Mayor of Le Touquet-Paris-Plage
- Incumbent
- Assumed office 5 July 2020
- Preceded by: Lilyane Lussignol
- In office 9 March 2008 – 10 July 2017
- Preceded by: Léonce Deprez
- Succeeded by: Lilyane Lussignol

Member of the Regional Council of Hauts-de-France
- Incumbent
- Assumed office 2 July 2021
- President: Xavier Bertrand
- Constituency: Pas-de-Calais

Member of the National Assembly for Pas-de-Calais's 4th constituency
- In office 20 June 2007 – 5 August 2020
- Preceded by: Léonce Deprez
- Succeeded by: Robert Therry

Personal details
- Born: 16 January 1963 (age 63) Saint-Omer, France
- Party: The Republicans (2015–present)
- Other political affiliations: Union for a Popular Movement (2007–2015)
- Alma mater: Paris 2 Panthéon-Assas University

= Daniel Fasquelle =

French politician

Daniel Fasquelle (born 16 January 1963) is a French politician of The Republicans (LR) who served as a member of the National Assembly of France from 2007 to 2020, representing the Pas-de-Calais department.

==Political career==
In parliament, Fasquelle has been serving on the Committee on Economic Affairs since 2009.

In the Republicans’ 2016 presidential primaries, Fasquelle endorsed Nicolas Sarkozy as the party's candidate for the office of President of France.

On 26 August 2017, Fasquelle declared himself a candidate in the leadership election for the presidency of The Republicans, but was deemed to have secured an insufficient number of sponsorships on 26 October and therefore considered ineligible.

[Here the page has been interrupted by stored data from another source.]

(** * The Konami sequence controller

    A shallow embedding of [packages/controller/src/konami-controller.ts]:
    the [KonamiController] class, the part of its environment it talks to
    (the host's event target, the window's keydown listeners and the timer
    facility), and the properties of the key-sequence state machine. *)

From Stdlib Require Import ZArith List Bool Lia.
From stdpp Require Import base option list gmap strings.

Local Open Scope Z_scope.
Local Open Scope nat_scope.

(** ** Data *)

(** The three custom events of [KonamiControllerEvents]; only
    ['konami-progress'] carries a detail. *)
Inductive Notification :=
| KonamiActivated
| KonamiProgress (position total : nat)
| KonamiReset.

#[global] Instance Notification_eq_dec : EqDecision Notification.
Proof. solve_decision. Defined.

(** The two fields of a DOM [KeyboardEvent] the controller reads. *)
Record KeyboardEvent := mkKeyboardEvent {
  key : string;
  repeat : bool
}.

(** A JavaScript number as far as the [timeout] option goes: a whole
    number of milliseconds, or [NaN] (what the [Number] property of the
    reveal element holds for an attribute that is not numeric). Timeouts
    with a fractional part and infinite ones are not modelled. *)
Inductive JsNumber :=
| NaN
| Num (z : Z).

(** The constructor's [options] argument: both fields are optional. *)
Record Options := mkOptions {
  opt_code : option (list string);
  opt_timeout : option JsNumber
}.

(** The private fields of the class ([host] is a reference into the
    environment below). [timeoutRef] keeps the handle returned by the last
    [setTimeout], also after that timer was cleared or has fired. *)
Record KonamiController := mkKonamiController {
  code : list string;
  currentPosition : nat;
  timeout : Z;
  timeoutRef : option nat
}.

(** What the controller can observe or change outside itself. Only the
    timers armed by this controller are tracked: each of them carries the
    callback [() => this.reset()], so a pending timer is its handle and its
    deadline on the environment's clock; delays are whole milliseconds.
    The listeners the host runs on a dispatched event are taken not to call
    back into the controller, so a dispatch is an entry of the host's log. *)
Record Env := mkEnv {
  dispatched : list Notification;  (* host.dispatchEvent calls, oldest first *)
  updateRequests : nat;            (* host.requestUpdate calls *)
  controllers : nat;               (* host.addController calls *)
  keydownListener : bool;          (* handleKeydown is registered on window *)
  clock : Z;                       (* milliseconds *)
  nextTimerId : nat;               (* the handle the next setTimeout returns *)
  pendingTimers : gmap nat Z       (* handle -> deadline *)
}.

Record World := mkWorld {
  this : KonamiController;
  env : Env
}.

(** ** The environment's primitives *)

Definition dispatchEvent (n : Notification) (e : Env) : Env :=
  mkEnv (dispatched e ++ [n]) (updateRequests e) (controllers e)
        (keydownListener e) (clock e) (nextTimerId e) (pendingTimers e).

Definition requestUpdate (e : Env) : Env :=
  mkEnv (dispatched e) (S (updateRequests e)) (controllers e)
        (keydownListener e) (clock e) (nextTimerId e) (pendingTimers e).

(** Whether and when the host then calls [hostConnected] is the host's
    business: it is an event of the environment below. *)
Definition addController (e : Env) : Env :=
  mkEnv (dispatched e) (updateRequests e) (S (controllers e))
        (keydownListener e) (clock e) (nextTimerId e) (pendingTimers e).
(** * The JOS kernel monitor (kern/monitor.c): stack backtrace, page-mapping
      display, permission editing and memory dumping.

    The monitor is embedded shallowly.  Every [uint32_t] is a [Z] kept in
    [0, 2^32) by an explicit [wrap32]; the kernel's memory is a word store
    read and written through [load] and [store]; each [cprintf] call becomes
    one structured [line] carrying the arguments of its format string, so a
    command returns the list of lines it prints.  Loops whose termination
    depends on 32-bit arithmetic take a fuel argument and return [None] when
    the fuel runs out.  Argument parsing (hex2uint, dec2uint, the argc tests)
    is left out: a command takes the numbers its arguments parse to. *)

From Stdlib Require Import ZArith Lia Bool Ascii String List Btauto.
From coqutil Require Import Z.bitblast.
Import ListNotations.

Local Open Scope Z_scope.

(** ** Machine words and memory *)

Definition wrap32 (z : Z) : Z := z mod 2 ^ 32.

(** Memory as the C code sees it: a store of 32-bit words indexed by the
    address used to reach them.  Only aligned word accesses occur in the
    monitor (page-table entries, stack slots, dumped units). *)
Definition memory := Z -> Z.

Definition load (m : memory) (p : Z) : Z := wrap32 (m p).

Definition store (m : memory) (p v : Z) : memory :=
  fun a => if a =? p then wrap32 v else m a.

(** ** Constants and macros of inc/mmu.h, inc/memlayout.h and inc/types.h *)

(** Modelled from the spec: inc/mmu.h is not among the sources.  The x86
    two-level layout: a 10-bit directory index, a 10-bit table index and a
    12-bit page offset ("pass a pde (4MB)", "pass a pte (4KB)" in
    dump_virtmem; "PTE_U=0x4, PTE_W=0x2" in the usage text of mon_setperm). *)
Definition PGSIZE : Z := 4096.
Definition PTXSHIFT : Z := 12.
Definition PDXSHIFT : Z := 22.
Definition PTE_P : Z := 1.
Definition PTE_W : Z := 2.
Definition PTE_U : Z := 4.

(** Modelled from the spec: inc/memlayout.h is not among the sources.
    "At most 256MB above KERNBASE" (dump_physmem). *)
Definition KERNBASE : Z := 0xF0000000.

(** monitor.c's own constants. *)
Definition UNIT_LEN : Z := 4.
Definition MAX_MEM : Z := 0xffffffff.

Definition MIN_ADDR (x y : Z) : Z := if x <=? y then x else y.

(** Modelled from the spec: the address-splitting macros of inc/mmu.h,
    the directory index, the table index, the page offset of a linear
    address, the linear address built from three such fields (shifted into
    place and combined with bitwise or, in 32 bits), and the physical base
    held by a table entry. *)
Definition PDX (la : Z) : Z := Z.land (Z.shiftr la PDXSHIFT) 0x3FF.
Definition PTX (la : Z) : Z := Z.land (Z.shiftr la PTXSHIFT) 0x3FF.
Definition PGOFF (la : Z) : Z := Z.land la 0xFFF.
Definition PGADDR (d t o : Z) : Z :=
  wrap32 (Z.lor (Z.lor (Z.shiftl d PDXSHIFT) (Z.shiftl t PTXSHIFT)) o).
Definition PTE_ADDR (pte : Z) : Z := Z.land pte (Z.lnot 0xFFF).

(** inc/types.h: round down to the nearest multiple of [n]. *)
Definition ROUNDDOWN (a n : Z) : Z := wrap32 (a - a mod n).

(** ** What the monitor prints *)

(** struct Eipdebuginfo of kern/kdebug.h. *)
Record Eipdebuginfo := mkEipdebuginfo {
  eip_file : string;
  eip_line : Z;
  eip_fn_name : string;
  eip_fn_namelen : Z;
  eip_fn_addr : Z;
  eip_fn_narg : Z
}.

(** One constructor per [cprintf] call of the commands modelled here. *)
Inductive line : Type :=
| BacktraceHeader
| BacktraceFrame (ebp eip : Z) (args : list Z)
| BacktraceInfo (file : string) (line_no : Z) (namelen : Z) (fn_name : string)
                (offset : Z)
| ShowRange (start_addr end_addr : Z)
| ShowVA (va : Z)
| PtePA (pa : Z) (w u : bool)
| PteNoMapping
| PermSet (perm va : Z)
| PermNoMapping (va : Z)
| RangeOutOfMemory
| PhysUnit (pa content : Z)
| VirtUnmapped (va : Z)
| VirtMapped (va pa content : Z).

(** ** The commands *)

Section Monitor.

(** What the monitor takes from the rest of the kernel. *)

(** [pgdir_walk(pgdir, va, 0)] of kern/pmap.c: the address of the table
    entry for [va], or 0 (NULL).  All three call sites pass [create = 0],
    so the walk never allocates and never writes. *)
Variable pgdir_walk : memory -> Z -> Z -> Z.
(** The kernel's page directory, a kernel virtual address. *)
Variable kern_pgdir : Z.
(** Number of physical pages installed. *)
Variable npages : Z.
(** [KADDR] and [PADDR] of kern/pmap.h, as address translations; their
    panics on an address outside the kernel's map are not modelled. *)
Variable KADDR : Z -> Z.
Variable PADDR : Z -> Z.
(** [debuginfo_eip] of kern/kdebug.c; its status result is ignored by the
    monitor, only the filled-in record is used. *)
Variable debuginfo_eip : Z -> Eipdebuginfo.

(** *** mon_backtrace *)

(** The two lines printed for the frame at [ebp]; [ebp] is a [uint32_t *],
    so [ebp + k] is [4 * k] bytes further. *)
Definition backtrace_frame (m : memory) (ebp : Z) : list line :=
  let eip := load m (wrap32 (ebp + 4 * 1)) in
  let info := debuginfo_eip eip in
  [ BacktraceFrame ebp eip
      [ load m (wrap32 (ebp + 4 * 2)); load m (wrap32 (ebp + 4 * 3));
        load m (wrap32 (ebp + 4 * 4)); load m (wrap32 (ebp + 4 * 5));
        load m (wrap32 (ebp + 4 * 6)) ];
    BacktraceInfo (eip_file info) (eip_line info) (eip_fn_namelen info)
      (eip_fn_name info) (wrap32 (eip - eip_fn_addr info)) ].

(** [while (ebp) { ...; ebp = (uint32_t * ) ( *ebp); }] *)
Fixpoint backtrace_loop (fuel : nat) (m : memory) (ebp : Z)
  : option (list line) :=
  match fuel with
  | O => None
  | S fuel' =>
      if ebp =? 0 then Some []
      else
        match backtrace_loop fuel' m (load m ebp) with
        | Some rest => Some (backtrace_frame m ebp ++ rest)
        | None => None
        end
  end.

(** [read_ebp()] is the argument [ebp]. *)
Definition mon_backtrace (fuel : nat) (m : memory) (ebp : Z)
  : option (list line) :=
  match backtrace_loop fuel m ebp with
  | Some out => Some (BacktraceHeader :: out)
  | None => None
  end.

(** *** print_pte and mon_showmapping *)

(** The test [pte && ( *pte & PTE_P)] shared by print_pte and mon_setperm. *)
Definition pte_present (m : memory) (pte : Z) : bool :=
  negb (pte =? 0) && negb (Z.land (load m pte) PTE_P =? 0).

Definition print_pte (m : memory) (pte : Z) : line :=
  if pte_present m pte then
    PtePA (PTE_ADDR (load m pte))
          (negb (Z.land (load m pte) PTE_W =? 0))
          (negb (Z.land (load m pte) PTE_U =? 0))
  else if pte =? kern_pgdir then
    PtePA (PADDR kern_pgdir) false false
  else
    PteNoMapping.

(** [for (; start_addr <= end_addr; start_addr += PGSIZE)] *)
Fixpoint showmapping_loop (fuel : nat) (m : memory) (start_addr end_addr : Z)
  : option (list line) :=
  match fuel with
  | O => None
  | S fuel' =>
      if start_addr <=? end_addr then
        let pte := pgdir_walk m kern_pgdir start_addr in
        match showmapping_loop fuel' m (wrap32 (start_addr + PGSIZE)) end_addr
        with
        | Some rest => Some (ShowVA start_addr :: print_pte m pte :: rest)
        | None => None
        end
      else Some []
  end.

Definition mon_showmapping (fuel : nat) (m : memory) (start_addr end_addr : Z)
  : option (list line) :=
  let start_addr := ROUNDDOWN start_addr PGSIZE in
  let end_addr := ROUNDDOWN end_addr PGSIZE in
  match showmapping_loop fuel m start_addr end_addr with
  | Some out => Some (ShowRange start_addr end_addr :: out)
  | None => None
  end.

(** *** mon_setperm *)

(** Returns the memory after the command and what it printed. *)
Definition mon_setperm (m : memory) (va perm : Z) : memory * list line :=
  let perm := Z.land perm 0xfff in
  let pte := pgdir_walk m kern_pgdir va in
  if pte_present m pte then
    (store m pte
       (Z.lor (Z.lor (Z.land (load m pte) (Z.lnot 0xfff)) perm) PTE_P),
     [PermSet perm va])
  else
    (m, [PermNoMapping va]).

(** *** dump_physmem, dump_virtmem and mon_dumpmemory *)

(** [for (; a < next_addr; a += 4) cprintf(...)]: the lines printed and the
    value of the loop variable on exit. *)
Fixpoint for_units (fuel : nat) (body : Z -> line) (a next_addr : Z)
  : option (list line * Z) :=
  match fuel with
  | O => None
  | S fuel' =>
      if a <? next_addr then
        match for_units fuel' body (wrap32 (a + UNIT_LEN)) next_addr with
        | Some (out, a') => Some (body a :: out, a')
        | None => None
        end
      else Some ([], a)
  end.

Definition dump_physmem (fuel : nat) (m : memory) (start_pa n : Z)
  : option (list line) :=
  if wrap32 (start_pa + n) >? wrap32 (npages * PGSIZE) then
    Some [RangeOutOfMemory]
  else
    let end_pa := wrap32 (start_pa + n) in
    let next_addr := MIN_ADDR end_pa (wrap32 (MAX_MEM - KERNBASE + 1)) in
    match for_units fuel (fun pa => PhysUnit pa (load m (KADDR pa)))
                    start_pa next_addr with
    | Some (out, _) => Some out
    | None => None
    end.

(** The three branches of the body of dump_virtmem's while loop: which line
    is printed per unit and where the inner loop stops. *)
Definition virt_run (m : memory) (start_va end_va : Z) : (Z -> line) * Z :=
  let pte := pgdir_walk m kern_pgdir start_va in
  if pte =? 0 then
    (VirtUnmapped, MIN_ADDR end_va (PGADDR (PDX start_va + 1) 0 0))
  else if Z.land (load m pte) PTE_P =? 0 then
    (VirtUnmapped, MIN_ADDR end_va (PGADDR (PDX start_va) (PTX start_va + 1) 0))
  else
    (fun va => VirtMapped va (Z.lor (PTE_ADDR (load m pte)) (PGOFF va))
                          (load m va),
     MIN_ADDR end_va (PGADDR (PDX start_va) (PTX start_va + 1) 0)).

(** [while (start_va < end_va) { ... }] *)
Fixpoint virtmem_loop (fuel : nat) (m : memory) (start_va end_va : Z)
  : option (list line) :=
  match fuel with
  | O => None
  | S fuel' =>
      if start_va <? end_va then
        let (body, next_addr) := virt_run m start_va end_va in
        match for_units fuel' body start_va next_addr with
        | Some (out, start_va') =>
            match virtmem_loop fuel' m start_va' end_va with
            | Some rest => Some (out ++ rest)
            | None => None
            end
        | None => None
        end
      else Some []
  end.

Definition dump_virtmem (fuel : nat) (m : memory) (start_va n : Z)
  : option (list line) :=
  let end_va := wrap32 (start_va + n) in
  virtmem_loop fuel m start_va end_va.

(** [phys] is [argv[1][0] == 'p']; [start_addr] and [n] are the values of
    hex2uint(argv[2]) and dec2uint(argv[3]). *)
Definition mon_dumpmemory (fuel : nat) (m : memory) (phys : bool)
  (start_addr n : Z) : option (list line) :=
  let start_addr := ROUNDDOWN start_addr UNIT_LEN in
  let n := wrap32 (n * UNIT_LEN) in
  if phys then dump_physmem fuel m start_addr n
  else dump_virtmem fuel m start_addr n.

End Monitor.

(** ** The page-table walk *)

(** Modelled from the spec: pgdir_walk of kern/pmap.c is not among the
    sources; this is "the underlying two-level page-table walk" called with
    [allocate = false]: the directory entry selected by the directory index
    of [va] is read; without its present bit the walk returns NULL, otherwise
    it returns the address of the entry selected by the table index of [va]
    in the table the directory entry points to, reached through the kernel's
    view [KADDR] of physical memory. *)
Definition two_level_walk (KADDR : Z -> Z) (m : memory) (pgdir va : Z) : Z :=
  let pde := load m (wrap32 (pgdir + 4 * PDX va)) in
  if Z.land pde PTE_P =? 0 then 0
  else wrap32 (KADDR (PTE_ADDR pde) + 4 * PTX va).

(** Modelled from the spec: the "pure function from physical address to a
    dereferenceable virtual alias", the kernel's linear map at KERNBASE. *)
Definition kaddr (pa : Z) : Z := wrap32 (pa + KERNBASE).

(** Modelled from the spec: PADDR of kern/pmap.h, the inverse of the
    kernel's linear map. *)
Definition paddr (kva : Z) : Z := wrap32 (kva - KERNBASE).

(** ** Argument parsing: hex2uint and dec2uint

    A C string is the characters before its terminating NUL; in a [string]
    that holds a NUL character the loops below stop there, as the C loops
    do. *)

(** The value of a [char], signed as on the i386. *)
Definition char_val (c : ascii) : Z :=
  let n := Z.of_N (N_of_ascii c) in
  if n <? 128 then n else n - 256.

Definition is_nul (c : ascii) : bool := char_val c =? 0.

(** The digit hex2uint adds for one character: "treat any unknown char to
    '0'". *)
Definition hex_digit (c : ascii) : Z :=
  if (char_val "a" <=? char_val c) && (char_val c <=? char_val "f") then
    char_val c - char_val "a" + 10
  else if (char_val "0" <=? char_val c) && (char_val c <=? char_val "9") then
    char_val c - char_val "0"
  else 0.

(** [while ( *xbuf != '\0') { sum <<= 4; ...; xbuf++; }] *)
Fixpoint hex2uint_loop (xbuf : string) (sum : Z) : Z :=
  match xbuf with
  | EmptyString => sum
  | String c rest =>
      if is_nul c then sum
      else
        let sum := wrap32 (Z.shiftl sum 4) in
        let sum :=
          if (char_val "a" <=? char_val c) && (char_val c <=? char_val "f")
          then wrap32 (sum + (char_val c - char_val "a" + 10))
          else if (char_val "0" <=? char_val c) && (char_val c <=? char_val "9")
          then wrap32 (sum + (char_val c - char_val "0"))
          else sum in
        hex2uint_loop rest sum
  end.

(** [xbuf += 2] skips two characters unseen.  On a string of fewer than two
    characters the C code reads past the terminator; what it finds there is
    not modelled and the result is [None]. *)
Definition hex2uint (xbuf : string) : option Z :=
  match xbuf with
  | String c1 (String c2 rest) =>
      if is_nul c1 || is_nul c2 then None
      else Some (hex2uint_loop rest 0)
  | _ => None
  end.
(** The with-block of the operation: its atomic unit. *)
Definition atomic_unit (o : store_op) : Op value :=
  match o with
  | op_insert_stub j u l k => op_map VBool (get_conn (insert_stub_tx j u l k))
  | op_row_missing_details j => op_map VBool (get_conn (row_missing_details_tx j))
  | op_update_details j t d => op_map to_none (get_conn (update_details_tx j t d))
  | op_mark_job_as_analyzed j => op_map to_none (get_conn (mark_job_as_analyzed_tx j))
  | op_approve_job j r => op_map VBool (get_conn (approve_job_tx j r))
  | op_mark_job_as_applied pk => op_map VBool (get_conn (mark_job_as_applied_tx pk))
  | op_delete_approved_job pk => op_map VBool (get_conn (delete_approved_job_tx pk))
  | op_clear_all_approved_jobs => op_map VInt (get_conn clear_all_approved_jobs_tx)
  | op_clear_all_discovered_jobs => op_map VInt (get_conn clear_all_discovered_jobs_tx)
  | op_archive_all_applied_jobs => op_map VInt (get_conn archive_all_applied_jobs_tx)
  | op_set_stop_scan_flag b => op_map to_none (get_conn (set_stop_scan_flag_tx b))
  | op_should_stop_scan => op_map VBool (get_conn should_stop_scan_tx)
  | op_set_scan_active b => op_map to_none (get_conn (set_scan_active_tx b))
  | op_is_scan_active => op_map VBool (get_conn is_scan_active_tx)
  end.

(** The operation as its caller sees it. *)
Definition perform (o : store_op) : Op value :=
  match o with
  | op_insert_stub j u l k => op_map VBool (insert_stub j u l k)
  | op_row_missing_details j => op_map VBool (row_missing_details j)
  | op_update_details j t d => op_map to_none (update_details j t d)
  | op_mark_job_as_analyzed j => op_map to_none (mark_job_as_analyzed j)
  | op_approve_job j r => op_map VBool (approve_job j r)
  | op_mark_job_as_applied pk => op_map VBool (mark_job_as_applied pk)
  | op_delete_approved_job pk => op_map VBool (delete_approved_job pk)
  | op_clear_all_approved_jobs => op_map VInt clear_all_approved_jobs
  | op_clear_all_discovered_jobs => op_map VInt clear_all_discovered_jobs
  | op_archive_all_applied_jobs => op_map VInt archive_all_applied_jobs
  | op_set_stop_scan_flag b => op_map to_none (set_stop_scan_flag b)
  | op_should_stop_scan => op_map VBool should_stop_scan
  | op_set_scan_active b => op_map to_none (set_scan_active b)
  | op_is_scan_active => op_map VBool is_scan_active
  end.

(** The operations that have an [except Exception] of their own, with
    the value it returns and the line it prints. *)
Definition handler (o : store_op) : option (value * (exn -> string)) :=
  match o with
  | op_insert_stub _ _ _ _ =>
      Some (VBool false, fun e => "Error inserting job stub: " +:+ str e)
  | op_approve_job _ _ =>
      Some (VBool false, fun e => "Error approving job: " +:+ str e)
  | op_mark_job_as_applied _ =>
      Some (VBool false, fun e => "Error marking job as applied: " +:+ str e)
  | op_delete_approved_job _ =>
      Some (VBool false, fun e => "Error deleting approved job: " +:+ str e)
  | op_clear_all_discovered_jobs =>
      Some (VInt 0, fun e => "Error clearing discovered jobs: " +:+ str e)
  | _ => None
  end.

(** *** The constraints of the schema *)

(** UNIQUE(user_id, job_id) on discovered_jobs and
    UNIQUE(user_id, discovered_job_id) on approved_jobs. *)
Definition unique_discovered (d : db) : Prop :=
  forall u j, (count (dj_is u j) (discovered_jobs d) <= 1)%nat.

Definition unique_approved (d : db) : Prop :=
  forall u dj, (count (aj_for u dj) (approved_jobs d) <= 1)%nat.

(** The claim that every failure reaches the caller as a failure: when
    the atomic unit of an operation raises, so does the operation. *)
Definition failures_are_signalled : Prop :=
  forall o ev w e w1,
    atomic_unit o ev w = (Raise e, w1) -> is_raise (fst (perform o ev w)) = true.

Following Christian Jacob's election as LR chairman, Fasquelle announced his candidacy to succeed him as leader of the party's parliamentary group. In an internal vote in November 2019, he eventually came in fourth out of six candidates; the position went to Damien Abad instead.

At the Republicans’ national convention in December 2021, Fasquelle was part of the 11-member committee which oversaw the party's selection of its candidate for the 2022 presidential elections.